**Your goal**
Return, unaltered, every line from the beginning of the material below up to and including the one with "repositoryContent : string".

**Supplied material**
▬▬▬

(* ===== verification/OciClient.v ===== *)
(** The registry client, [cli/oci/client.go], [reference.go] and [cache.go]:
    which credentials and which transport go to which registry, and what the
    operations on images and charts accept.

    The HTTP clients a registry client hands out are shared: a repository keeps
    a pointer to one, and clearing the client overwrites their credentials, but
    not their caches.  The heap of these clients is part of the state. *)
From stdpp Require Import prelude gmap strings list.
From Stdlib Require Import Ascii ZArith Lia.
From S2P Require Import Prelude GoStrings Sha256 FsPath Treehash Oci.

Module OciClient.
Import Sha256 Oci FsPath.

(** ** References *)

Record Reference := { Registry : string; Repository : string; Identifier : string }.

(** A static credential with its registry *)
Definition staticCredential : Type := string * (string * string).

(** The libraries: reference parsing, repositories, certificates and copying a
    graph, and what the cache of an HTTP client holds after requests to a
    registry; the number is the time of the call.  A cache entry, a basic
    credential or a bearer token, is told by the credential it was obtained with,
    if any; a request adds entries for the credential of its client only. *)
Class Registries :=
  { parseReference : string -> option Reference;
    newRepository : string -> bool;
    AppendCertsFromPEM : string -> bool;
    repositoryContent : string -> Source;                     (** by repository name *)
    cached : nat -> string -> option staticCredential -> list (option staticCredential) -> list (option staticCredential);
    cached_own t registry credential entries e :
      e ∈ cached t registry credential entries -> e ∈ entries \/ e = credential;
    resolve : nat -> string -> string -> result string Descriptor;
    copyGraph : nat -> string -> string -> string -> string -> result string Descriptor }.

Definition RepositoryName (r : Reference) : string := Registry r +:+ "/" +:+ Repository r.
Definition SeedReference (id : string) : string := "atum-seed.local/" +:+ id +:+ ":seed".

Inductive clientError :=
  | HostEmpty
  | CredentialsTogether
  | NoCertificate
  | InvalidReference (value : string)
  | NoTagOrDigest (value : string)
  | CannotOpen (name : string)
  | CannotResolve (reference e : string)
  | InvalidImage (reference : string) (e : ociError)
  | InvalidChart (reference : string)
  | OutsideTarget (target host : string)
  | CannotCopy (e : string)
  | WrongResult (digest wanted : string)
  | InvalidCacheIdentity (id : string).

Section Registries.
Context {RG : Registries} {LI : Libraries}.

Definition ParseReference (value : string) : result clientError Reference :=
  match parseReference (TrimSpace value) with
  | None => Err (InvalidReference value)
  | Some parsed => if String.eqb (Identifier parsed) "" then Err (NoTagOrDigest value) else Ok parsed
  end.

(** ** The client *)

Record Target := { Host : string; TLSVerify : bool }.
Record Credentials := { Username : string; Password : string; CACert : string }.

(** An HTTP client: the transport's root certificates when it has a TLS
    configuration of its own, the static credential, and the entries of
    [auth.NewCache()] *)
Record authClient :=
  { aTLS : option (option string); aCredential : option staticCredential; aCache : list (option staticCredential) }.

Record Client :=
  { target : Target; creds : Credentials; rootCAs : option string;
    heap : list authClient; clients : gmap string nat }.

Definition NewClient (tgt : Target) (c : Credentials) : result clientError Client :=
  guard_err (String.eqb (TrimSpace (Host tgt)) "") HostEmpty;;
  guard_err (negb (Bool.eqb (String.eqb (Username c) "") (String.eqb (Password c) ""))) CredentialsTogether;;
  guard_err (negb (String.eqb (CACert c) "") && negb (AppendCertsFromPEM (CACert c))) NoCertificate;;
  Ok {| target := tgt; creds := c; rootCAs := if String.eqb (CACert c) "" then None else Some (CACert c);
        heap := []; clients := ∅ |}.

(** [Clear]: every cached client loses its credential in place, but keeps what
    its cache holds. *)
Definition revoke (a : authClient) : authClient := {| aTLS := aTLS a; aCredential := None; aCache := aCache a |}.
Definition Clear (c : Client) : Client :=
  {| target := target c; creds := {| Username := ""; Password := ""; CACert := "" |}; rootCAs := None;
     heap := imap (fun i a => if bool_decide (i ∈ (map_to_list (clients c)).*2) then revoke a else a) (heap c);
     clients := ∅ |}.

Definition configure (c : Client) (registry : string) : authClient :=
  {| aTLS := if String.eqb registry (Host (target c)) && TLSVerify (target c) then Some (rootCAs c) else None;
     aCredential := if String.eqb registry (Host (target c)) && negb (String.eqb (Username (creds c)) "")
                    then Some (registry, (Username (creds c), Password (creds c))) else None;
     aCache := [] |}.

(** [authClient]: the pointer of the cached client, or of a new one *)
Definition authClientFor (c : Client) (registry : string) : nat * Client :=
  match clients c !! registry with
  | Some pointer => (pointer, c)
  | None =>
      (length (heap c),
       {| target := target c; creds := creds c; rootCAs := rootCAs c; heap := heap c ++ [configure c registry];
          clients := <[registry := length (heap c)]> (clients c) |})
  end.

(** Redirects: [via] requests were made before. *)
Definition CheckRedirect (c : Client) (via : nat) (scheme host : string) : bool :=
  if (10 <=? via)%nat then false
  else
    let plainTarget := negb (TLSVerify (target c)) && String.eqb scheme "http" && String.eqb host (Host (target c)) in
    String.eqb scheme "https" || plainTarget.

Record remoteRepository := { rReference : Reference; PlainHTTP : bool; rClient : nat }.

(** [repository]: an error leaves the client as it is. *)
Definition repository (c : Client) (reference : string) : result clientError (remoteRepository * Client) :=
  parsed ← ParseReference reference;
  guard_err (negb (newRepository (RepositoryName parsed))) (CannotOpen (RepositoryName parsed));;
  let '(pointer, c) := authClientFor c (Registry parsed) in
  Ok ({| rReference := parsed;
         PlainHTTP := String.eqb (Registry parsed) (Host (target c)) && negb (TLSVerify (target c)); rClient := pointer |}, c).

(** The requests of an operation on an open repository leave their entries in
    the cache of its HTTP client. *)
Definition remember (t : nat) (registry : string) (a : authClient) : authClient :=
  {| aTLS := aTLS a; aCredential := aCredential a; aCache := cached t registry (aCredential a) (aCache a) |}.
Definition exchange (t : nat) (r : remoteRepository) (c : Client) : Client :=
  {| target := target c; creds := creds c; rootCAs := rootCAs c;
     heap := alter (remember t (Registry (rReference r))) (rClient r) (heap c); clients := clients c |}.

(** ** Operations *)

(** They are functions of the client and the time; an operation that opened a
    repository returns the client with its HTTP client in it. *)
Definition opened (c : Client) (reference : string) {A} (f : remoteRepository -> Client -> result clientError A * Client) :
    result clientError A * Client :=
  match repository c reference with
  | Err e => (Err e, c)
  | Ok (r, c) => f r c
  end.
Definition contentOf (r : remoteRepository) : Source := repositoryContent (RepositoryName (rReference r)).

Definition Resolve (c : Client) (t : nat) (reference : string) : result clientError Descriptor * Client :=
  opened c reference (fun r c =>
    (wrap_err (CannotResolve reference) (resolve t (RepositoryName (rReference r)) (Identifier (rReference r))), exchange t r c)).

Definition ValidateImage (validate : Source -> Descriptor -> G unit) (c : Client) (t : nat) (reference : string) (d : Descriptor) :
    result clientError unit * Client :=
  opened c reference (fun r c => (wrap_err (InvalidImage reference) (validate (contentOf r) d t).1, exchange t r c)).
Definition ClientValidateLinuxAMD64 := ValidateImage (fun source d => ValidateLinuxAMD64 source d).
Definition ClientValidateLinuxAMD64Manifest := ValidateImage (fun source d => ValidateLinuxAMD64Manifest source d).

Definition helmConfig : string := "application/vnd.cncf.helm.config.v1+json".
Definition helmContent : string := "application/vnd.cncf.helm.chart.content.v1.tar+gzip".

(** The chart's documents, read from its repository *)
Definition chartContent (source : Source) (d : Descriptor) (wanted : string) (archiveSize : Z) : G bool :=
  data ← fetchBounded source d;
  manifest ← decoded d (decodeManifest data);
  if negb (MSchemaVersion manifest =? 2)%Z || negb (String.eqb (MediaType (Config manifest)) helmConfig) then mret false
  else
    fetchBounded source (Config manifest);;
    match Layers manifest with
    | [layer] =>
        if negb (String.eqb (MediaType layer) helmContent) || negb (String.eqb (Digest layer) wanted) || negb (Size layer =? archiveSize)%Z
        then mret false
        else exists_ source layer
    | _ => mret false
    end.

Definition ValidateHelmChart (c : Client) (t : nat) (reference : string) (d : Descriptor) (archiveSHA256 : string) (archiveSize : Z) :
    result clientError unit * Client :=
  let wanted := "sha256:" +:+ archiveSHA256 in
  if negb (isManifest (MediaType d)) || (archiveSize <=? 0)%Z || negb (ValidDigest wanted) then (Err (InvalidChart reference), c)
  else opened c reference (fun r c =>
    (match (chartContent (contentOf r) d wanted archiveSize t).1 with Ok true => Ok tt | _ => Err (InvalidChart reference) end, exchange t r c)).

(** The result of a copy, which must have the digest that was asked for *)
Definition copied (digest : string) (answer : result string Descriptor) : result clientError Descriptor :=
  d ← wrap_err CannotCopy answer;
  guard_err (negb (String.eqb (Digest d) digest)) (WrongResult (Digest d) digest);; Ok d.

Definition Mirror (c : Client) (t : nat) (source digest tgt : string) : result clientError Descriptor * Client :=
  opened c source (fun from c =>
    opened c tgt (fun to c =>
      if negb (String.eqb (Registry (rReference to)) (Host (target c))) then (Err (OutsideTarget tgt (Host (target c))), c)
      else (copied digest (copyGraph t (RepositoryName (rReference from)) digest (RepositoryName (rReference to))
                             (Identifier (rReference to))), exchange t to (exchange t from c)))).

Definition CopyToStore (c : Client) (t : nat) (source digest store tag : string) : result clientError Descriptor * Client :=
  opened c source (fun from c => (copied digest (copyGraph t (RepositoryName (rReference from)) digest store tag), exchange t from c)).

Definition CopyFromStore (c : Client) (t : nat) (store digest tgt : string) : result clientError Descriptor * Client :=
  opened c tgt (fun to c =>
    if negb (String.eqb (Registry (rReference to)) (Host (target c))) then (Err (OutsideTarget tgt (Host (target c))), c)
    else (copied digest (copyGraph t store digest (RepositoryName (rReference to)) (Identifier (rReference to))), exchange t to c)).

Definition CopyTargetToStore (t : nat) (source digest store tag : string) : result clientError Descriptor :=
  copied digest (copyGraph t source digest store tag).
End Registries.

(** ** Caches *)

(** [hex.DecodeString] accepts capitals; encoding again does not give them
    back, so the identity is 64 lower-case digits. *)
Definition hexValue (c : ascii) : option Z :=
  let n := Z.of_N (N_of_ascii c) in
  if is_digit c then Some (n - 48)%Z
  else if in_range "a" "f" c then Some (n - 87)%Z
  else if in_range "A" "F" c then Some (n - 55)%Z
  else None.
Fixpoint DecodeString (s : string) : option (list Z) :=
  match s with
  | "" => Some []
  | String a (String b rest) =>
      h ← hexValue a; l ← hexValue b; bytes ← DecodeString rest; Some ((16 * h + l)%Z :: bytes)
  | _ => None
  end.

Definition OfficialMirrorCacheRelative (imageID digest : string) : result clientError string :=
  let '(encoded, found) := CutPrefix digest "sha256:" in
  match DecodeString encoded with
  | Some bytes =>
      if negb found || negb (ValidName imageID) || negb (length bytes =? 32)%nat || negb (String.eqb (EncodeToString bytes) encoded)
      then Err (InvalidCacheIdentity imageID)
      else Ok (Join [".atum"; "cache"; "oci"; "mirrors"; imageID +:+ "-" +:+ encoded] "/")
  | None => Err (InvalidCacheIdentity imageID)
  end.

(** ** Custody of the credentials *)

Section Custody.
Context {RG : Registries} {LI : Libraries} (tgt : Target) (given : Credentials).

▬▬▬

**Solution**
(* ===== verification/OciClient.v ===== *)
(** The registry client, [cli/oci/client.go], [reference.go] and [cache.go]:
    which credentials and which transport go to which registry, and what the
    operations on images and charts accept.

    The HTTP clients a registry client hands out are shared: a repository keeps
    a pointer to one, and clearing the client overwrites their credentials, but
    not their caches.  The heap of these clients is part of the state. *)
From stdpp Require Import prelude gmap strings list.
From Stdlib Require Import Ascii ZArith Lia.
From S2P Require Import Prelude GoStrings Sha256 FsPath Treehash Oci.

Module OciClient.
Import Sha256 Oci FsPath.

(** ** References *)

Record Reference := { Registry : string; Repository : string; Identifier : string }.

(** A static credential with its registry *)
Definition staticCredential : Type := string * (string * string).

(** The libraries: reference parsing, repositories, certificates and copying a
    graph, and what the cache of an HTTP client holds after requests to a
    registry; the number is the time of the call.  A cache entry, a basic
    credential or a bearer token, is told by the credential it was obtained with,
    if any; a request adds entries for the credential of its client only. *)
Class Registries :=
  { parseReference : string -> option Reference;
    newRepository : string -> bool;
    AppendCertsFromPEM : string -> bool;
    repositoryContent : string -> Source;                     (** by repository name *)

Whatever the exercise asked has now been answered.